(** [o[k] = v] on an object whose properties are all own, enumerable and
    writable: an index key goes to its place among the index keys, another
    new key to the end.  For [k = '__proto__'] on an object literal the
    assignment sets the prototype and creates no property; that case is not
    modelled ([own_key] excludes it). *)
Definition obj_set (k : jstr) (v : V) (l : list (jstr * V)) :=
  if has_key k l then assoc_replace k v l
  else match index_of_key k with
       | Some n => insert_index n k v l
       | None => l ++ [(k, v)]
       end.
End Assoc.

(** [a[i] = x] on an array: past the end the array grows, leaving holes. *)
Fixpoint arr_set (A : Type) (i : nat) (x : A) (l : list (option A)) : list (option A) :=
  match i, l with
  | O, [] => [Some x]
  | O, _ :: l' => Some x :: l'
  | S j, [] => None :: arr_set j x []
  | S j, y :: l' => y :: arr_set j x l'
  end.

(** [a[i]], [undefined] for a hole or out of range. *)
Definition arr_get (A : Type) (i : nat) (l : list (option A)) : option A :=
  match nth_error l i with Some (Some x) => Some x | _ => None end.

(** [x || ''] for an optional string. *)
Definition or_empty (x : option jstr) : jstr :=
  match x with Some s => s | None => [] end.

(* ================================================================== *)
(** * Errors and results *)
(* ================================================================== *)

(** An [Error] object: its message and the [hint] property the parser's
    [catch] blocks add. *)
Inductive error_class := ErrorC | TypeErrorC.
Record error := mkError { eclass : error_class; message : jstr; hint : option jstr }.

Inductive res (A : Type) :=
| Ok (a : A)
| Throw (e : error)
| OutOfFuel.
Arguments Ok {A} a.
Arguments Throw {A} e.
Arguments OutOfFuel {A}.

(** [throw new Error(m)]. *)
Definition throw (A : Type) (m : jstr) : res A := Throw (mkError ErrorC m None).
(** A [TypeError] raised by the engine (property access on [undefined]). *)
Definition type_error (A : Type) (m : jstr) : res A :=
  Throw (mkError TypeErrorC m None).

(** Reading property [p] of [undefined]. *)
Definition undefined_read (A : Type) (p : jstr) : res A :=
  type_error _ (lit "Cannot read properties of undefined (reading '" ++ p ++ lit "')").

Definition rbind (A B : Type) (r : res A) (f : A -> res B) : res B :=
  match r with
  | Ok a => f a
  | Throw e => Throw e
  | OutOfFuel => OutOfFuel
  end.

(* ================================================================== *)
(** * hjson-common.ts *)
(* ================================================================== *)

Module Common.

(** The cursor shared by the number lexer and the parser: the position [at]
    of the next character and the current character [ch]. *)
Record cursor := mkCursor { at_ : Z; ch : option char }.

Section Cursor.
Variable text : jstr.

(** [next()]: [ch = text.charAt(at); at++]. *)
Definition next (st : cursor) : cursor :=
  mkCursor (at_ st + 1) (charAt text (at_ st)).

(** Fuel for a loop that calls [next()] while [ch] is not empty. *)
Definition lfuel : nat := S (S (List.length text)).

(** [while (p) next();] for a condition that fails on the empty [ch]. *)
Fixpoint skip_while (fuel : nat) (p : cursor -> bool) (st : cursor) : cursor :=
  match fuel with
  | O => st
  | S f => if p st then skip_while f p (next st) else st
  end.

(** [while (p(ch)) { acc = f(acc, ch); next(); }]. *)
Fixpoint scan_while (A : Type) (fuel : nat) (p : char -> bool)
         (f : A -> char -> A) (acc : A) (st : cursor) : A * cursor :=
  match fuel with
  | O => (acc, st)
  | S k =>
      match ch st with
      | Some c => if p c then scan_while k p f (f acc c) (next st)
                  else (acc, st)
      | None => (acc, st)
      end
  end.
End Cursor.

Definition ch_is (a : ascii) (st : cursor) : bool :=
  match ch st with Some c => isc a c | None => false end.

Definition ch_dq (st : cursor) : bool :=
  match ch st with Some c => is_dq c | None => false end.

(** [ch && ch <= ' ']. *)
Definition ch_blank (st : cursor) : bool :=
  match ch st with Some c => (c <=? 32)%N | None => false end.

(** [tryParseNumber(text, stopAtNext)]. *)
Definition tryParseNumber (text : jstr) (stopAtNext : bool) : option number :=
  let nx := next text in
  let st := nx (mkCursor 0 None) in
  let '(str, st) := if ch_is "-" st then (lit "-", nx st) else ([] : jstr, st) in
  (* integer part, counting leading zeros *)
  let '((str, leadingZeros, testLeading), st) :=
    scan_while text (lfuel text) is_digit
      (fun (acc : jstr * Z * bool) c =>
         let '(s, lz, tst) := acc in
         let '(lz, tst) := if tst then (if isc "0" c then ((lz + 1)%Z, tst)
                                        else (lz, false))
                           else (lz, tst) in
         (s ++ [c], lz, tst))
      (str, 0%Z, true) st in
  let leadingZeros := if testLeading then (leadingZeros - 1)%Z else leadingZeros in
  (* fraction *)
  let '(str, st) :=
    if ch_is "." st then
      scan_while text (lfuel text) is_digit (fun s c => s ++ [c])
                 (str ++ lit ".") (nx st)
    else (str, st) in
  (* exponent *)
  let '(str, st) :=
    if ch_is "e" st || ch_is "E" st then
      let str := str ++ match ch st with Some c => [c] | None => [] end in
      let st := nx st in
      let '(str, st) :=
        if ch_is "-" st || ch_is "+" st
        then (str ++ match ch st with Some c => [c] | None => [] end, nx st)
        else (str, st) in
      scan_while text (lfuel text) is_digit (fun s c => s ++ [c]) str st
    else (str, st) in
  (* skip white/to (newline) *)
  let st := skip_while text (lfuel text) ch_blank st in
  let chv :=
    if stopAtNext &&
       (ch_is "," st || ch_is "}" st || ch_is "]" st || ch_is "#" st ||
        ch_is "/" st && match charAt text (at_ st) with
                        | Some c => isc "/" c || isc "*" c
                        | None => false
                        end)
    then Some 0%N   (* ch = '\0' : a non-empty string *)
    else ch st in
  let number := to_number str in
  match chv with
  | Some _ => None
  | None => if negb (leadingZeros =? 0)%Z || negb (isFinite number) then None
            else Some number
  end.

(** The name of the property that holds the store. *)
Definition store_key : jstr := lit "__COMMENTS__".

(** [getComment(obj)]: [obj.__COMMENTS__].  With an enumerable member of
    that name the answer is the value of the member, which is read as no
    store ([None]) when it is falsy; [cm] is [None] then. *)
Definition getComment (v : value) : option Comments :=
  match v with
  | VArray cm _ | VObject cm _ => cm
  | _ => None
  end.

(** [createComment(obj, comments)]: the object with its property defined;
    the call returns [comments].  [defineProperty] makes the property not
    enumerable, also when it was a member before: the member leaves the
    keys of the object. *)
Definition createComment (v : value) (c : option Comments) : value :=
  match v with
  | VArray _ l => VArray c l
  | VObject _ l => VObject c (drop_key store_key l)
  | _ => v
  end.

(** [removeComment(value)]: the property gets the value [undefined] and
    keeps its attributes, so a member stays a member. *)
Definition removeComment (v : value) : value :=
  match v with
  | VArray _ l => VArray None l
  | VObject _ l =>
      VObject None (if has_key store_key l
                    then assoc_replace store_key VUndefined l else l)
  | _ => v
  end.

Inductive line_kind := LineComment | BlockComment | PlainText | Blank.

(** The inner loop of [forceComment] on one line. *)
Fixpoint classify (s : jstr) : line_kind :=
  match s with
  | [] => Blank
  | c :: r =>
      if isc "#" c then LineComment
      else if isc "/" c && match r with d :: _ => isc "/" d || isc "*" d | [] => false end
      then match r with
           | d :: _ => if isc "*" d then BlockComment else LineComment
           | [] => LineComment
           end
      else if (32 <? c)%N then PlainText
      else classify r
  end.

:::

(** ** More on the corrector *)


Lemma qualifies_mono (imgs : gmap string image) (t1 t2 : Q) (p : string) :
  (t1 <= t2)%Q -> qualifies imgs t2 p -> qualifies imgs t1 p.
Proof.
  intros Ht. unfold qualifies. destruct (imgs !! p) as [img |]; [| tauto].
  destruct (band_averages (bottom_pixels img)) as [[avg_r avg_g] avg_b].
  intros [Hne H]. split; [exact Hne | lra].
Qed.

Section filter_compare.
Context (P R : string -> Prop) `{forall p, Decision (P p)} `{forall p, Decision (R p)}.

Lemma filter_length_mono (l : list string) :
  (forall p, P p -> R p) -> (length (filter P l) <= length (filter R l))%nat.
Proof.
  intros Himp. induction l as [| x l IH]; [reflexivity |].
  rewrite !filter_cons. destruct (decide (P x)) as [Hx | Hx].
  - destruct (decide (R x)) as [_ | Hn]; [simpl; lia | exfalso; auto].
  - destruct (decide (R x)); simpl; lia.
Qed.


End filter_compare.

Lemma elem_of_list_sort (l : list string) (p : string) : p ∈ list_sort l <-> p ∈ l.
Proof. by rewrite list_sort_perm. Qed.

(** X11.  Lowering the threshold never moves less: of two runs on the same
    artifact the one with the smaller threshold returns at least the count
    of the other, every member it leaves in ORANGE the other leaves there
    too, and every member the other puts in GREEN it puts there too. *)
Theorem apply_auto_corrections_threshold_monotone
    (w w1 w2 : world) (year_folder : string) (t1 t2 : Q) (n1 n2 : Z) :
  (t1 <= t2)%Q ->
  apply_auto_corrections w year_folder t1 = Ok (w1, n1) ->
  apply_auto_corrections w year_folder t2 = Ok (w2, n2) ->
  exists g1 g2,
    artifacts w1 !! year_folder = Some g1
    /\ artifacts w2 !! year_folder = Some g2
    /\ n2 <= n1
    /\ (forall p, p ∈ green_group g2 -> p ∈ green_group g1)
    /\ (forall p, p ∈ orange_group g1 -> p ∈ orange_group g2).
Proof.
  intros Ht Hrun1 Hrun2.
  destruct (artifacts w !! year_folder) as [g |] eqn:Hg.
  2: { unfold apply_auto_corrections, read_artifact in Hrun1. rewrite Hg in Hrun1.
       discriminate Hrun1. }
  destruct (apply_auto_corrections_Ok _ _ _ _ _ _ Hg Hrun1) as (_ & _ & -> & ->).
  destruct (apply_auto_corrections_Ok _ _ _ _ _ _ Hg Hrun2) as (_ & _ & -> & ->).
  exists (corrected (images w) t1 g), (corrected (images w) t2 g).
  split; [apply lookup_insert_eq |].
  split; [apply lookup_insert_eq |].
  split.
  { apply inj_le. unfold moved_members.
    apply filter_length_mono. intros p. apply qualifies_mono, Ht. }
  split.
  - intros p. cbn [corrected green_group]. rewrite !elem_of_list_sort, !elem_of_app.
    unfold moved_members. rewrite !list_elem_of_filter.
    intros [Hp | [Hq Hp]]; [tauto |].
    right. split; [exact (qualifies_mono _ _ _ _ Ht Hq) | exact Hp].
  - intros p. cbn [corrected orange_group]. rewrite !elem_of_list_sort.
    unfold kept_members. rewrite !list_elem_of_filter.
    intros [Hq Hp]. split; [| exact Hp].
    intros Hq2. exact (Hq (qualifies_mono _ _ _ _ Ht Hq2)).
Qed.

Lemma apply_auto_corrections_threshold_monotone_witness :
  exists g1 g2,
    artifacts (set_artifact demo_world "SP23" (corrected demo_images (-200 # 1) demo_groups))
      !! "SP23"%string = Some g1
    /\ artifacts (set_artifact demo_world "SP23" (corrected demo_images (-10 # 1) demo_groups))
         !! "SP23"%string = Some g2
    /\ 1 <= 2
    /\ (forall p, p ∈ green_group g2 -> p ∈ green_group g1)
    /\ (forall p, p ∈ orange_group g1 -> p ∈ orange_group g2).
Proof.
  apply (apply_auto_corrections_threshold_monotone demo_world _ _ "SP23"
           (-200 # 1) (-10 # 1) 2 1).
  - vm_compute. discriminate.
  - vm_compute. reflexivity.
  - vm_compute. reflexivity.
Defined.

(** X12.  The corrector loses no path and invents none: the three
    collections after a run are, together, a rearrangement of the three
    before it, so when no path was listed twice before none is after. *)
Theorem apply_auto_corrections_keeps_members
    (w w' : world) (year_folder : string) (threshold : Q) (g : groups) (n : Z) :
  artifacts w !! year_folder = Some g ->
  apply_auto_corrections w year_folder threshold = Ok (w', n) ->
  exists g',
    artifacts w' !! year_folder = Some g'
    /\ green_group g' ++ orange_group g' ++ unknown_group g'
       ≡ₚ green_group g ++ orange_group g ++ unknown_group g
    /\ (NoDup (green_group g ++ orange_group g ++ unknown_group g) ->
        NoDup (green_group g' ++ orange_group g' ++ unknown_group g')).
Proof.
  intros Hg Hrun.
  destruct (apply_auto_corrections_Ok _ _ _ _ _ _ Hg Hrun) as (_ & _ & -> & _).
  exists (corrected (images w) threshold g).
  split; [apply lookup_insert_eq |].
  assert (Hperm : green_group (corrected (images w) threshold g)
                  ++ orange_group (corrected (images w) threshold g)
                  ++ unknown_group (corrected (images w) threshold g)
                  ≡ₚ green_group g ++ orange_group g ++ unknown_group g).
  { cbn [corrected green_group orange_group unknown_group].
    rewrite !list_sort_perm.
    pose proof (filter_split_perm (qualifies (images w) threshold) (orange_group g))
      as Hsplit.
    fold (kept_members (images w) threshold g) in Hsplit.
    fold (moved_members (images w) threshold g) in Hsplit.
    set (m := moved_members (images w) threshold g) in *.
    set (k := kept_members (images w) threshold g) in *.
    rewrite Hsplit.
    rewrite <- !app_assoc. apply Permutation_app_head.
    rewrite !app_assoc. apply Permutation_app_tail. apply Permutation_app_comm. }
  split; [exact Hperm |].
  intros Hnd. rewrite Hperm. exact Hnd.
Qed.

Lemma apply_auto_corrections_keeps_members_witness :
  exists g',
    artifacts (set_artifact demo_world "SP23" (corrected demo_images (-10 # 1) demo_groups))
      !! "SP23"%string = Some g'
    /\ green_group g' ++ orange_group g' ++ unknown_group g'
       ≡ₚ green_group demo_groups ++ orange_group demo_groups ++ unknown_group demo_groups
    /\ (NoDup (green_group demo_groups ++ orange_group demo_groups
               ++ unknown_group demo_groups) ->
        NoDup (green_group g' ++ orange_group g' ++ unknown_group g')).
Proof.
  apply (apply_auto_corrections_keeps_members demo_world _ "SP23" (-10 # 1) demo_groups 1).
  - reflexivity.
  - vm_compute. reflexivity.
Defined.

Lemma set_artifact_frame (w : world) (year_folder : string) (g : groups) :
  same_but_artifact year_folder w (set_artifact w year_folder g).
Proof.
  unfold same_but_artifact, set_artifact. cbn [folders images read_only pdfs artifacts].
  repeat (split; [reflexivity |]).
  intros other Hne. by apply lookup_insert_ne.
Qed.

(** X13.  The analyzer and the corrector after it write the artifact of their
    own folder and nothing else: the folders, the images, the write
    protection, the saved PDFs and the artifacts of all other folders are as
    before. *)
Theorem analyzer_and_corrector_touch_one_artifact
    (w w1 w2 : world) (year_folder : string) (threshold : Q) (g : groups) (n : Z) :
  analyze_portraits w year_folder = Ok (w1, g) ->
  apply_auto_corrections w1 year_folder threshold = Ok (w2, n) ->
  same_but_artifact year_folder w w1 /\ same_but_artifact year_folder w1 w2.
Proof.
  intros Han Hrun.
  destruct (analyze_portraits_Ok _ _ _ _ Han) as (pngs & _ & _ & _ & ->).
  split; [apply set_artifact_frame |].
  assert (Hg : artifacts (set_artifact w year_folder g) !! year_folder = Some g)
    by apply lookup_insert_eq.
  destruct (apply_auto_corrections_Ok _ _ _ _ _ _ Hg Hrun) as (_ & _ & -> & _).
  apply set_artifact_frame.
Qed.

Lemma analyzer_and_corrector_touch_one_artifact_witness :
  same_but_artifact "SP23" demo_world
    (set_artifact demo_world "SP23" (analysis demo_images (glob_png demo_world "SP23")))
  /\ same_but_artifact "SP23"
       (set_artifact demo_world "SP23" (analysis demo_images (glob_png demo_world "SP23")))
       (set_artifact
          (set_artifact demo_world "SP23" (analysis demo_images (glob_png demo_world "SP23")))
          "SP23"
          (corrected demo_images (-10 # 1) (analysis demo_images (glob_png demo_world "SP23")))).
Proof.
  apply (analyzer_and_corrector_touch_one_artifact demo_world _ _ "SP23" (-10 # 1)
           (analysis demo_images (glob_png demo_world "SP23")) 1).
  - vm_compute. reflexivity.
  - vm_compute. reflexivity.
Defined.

:::

## [EXERCISE DESCRIPTION]
Only one stretch of the entries above is wanted: the lines from the one containing "intros other Hne." through the one containing "split; [apply set_artifact_frame |].". Please reproduce it exactly.

## [ANSWER TO THIS TASK]
  intros other Hne. by apply lookup_insert_ne.
Qed.

(** X13.  The analyzer and the corrector after it write the artifact of their
    own folder and nothing else: the folders, the images, the write
    protection, the saved PDFs and the artifacts of all other folders are as
    before. *)
Theorem analyzer_and_corrector_touch_one_artifact
    (w w1 w2 : world) (year_folder : string) (threshold : Q) (g : groups) (n : Z) :
  analyze_portraits w year_folder = Ok (w1, g) ->
  apply_auto_corrections w1 year_folder threshold = Ok (w2, n) ->
  same_but_artifact year_folder w w1 /\ same_but_artifact year_folder w1 w2.
Proof.
  intros Han Hrun.
  destruct (analyze_portraits_Ok _ _ _ _ Han) as (pngs & _ & _ & _ & ->).
  split; [apply set_artifact_frame |].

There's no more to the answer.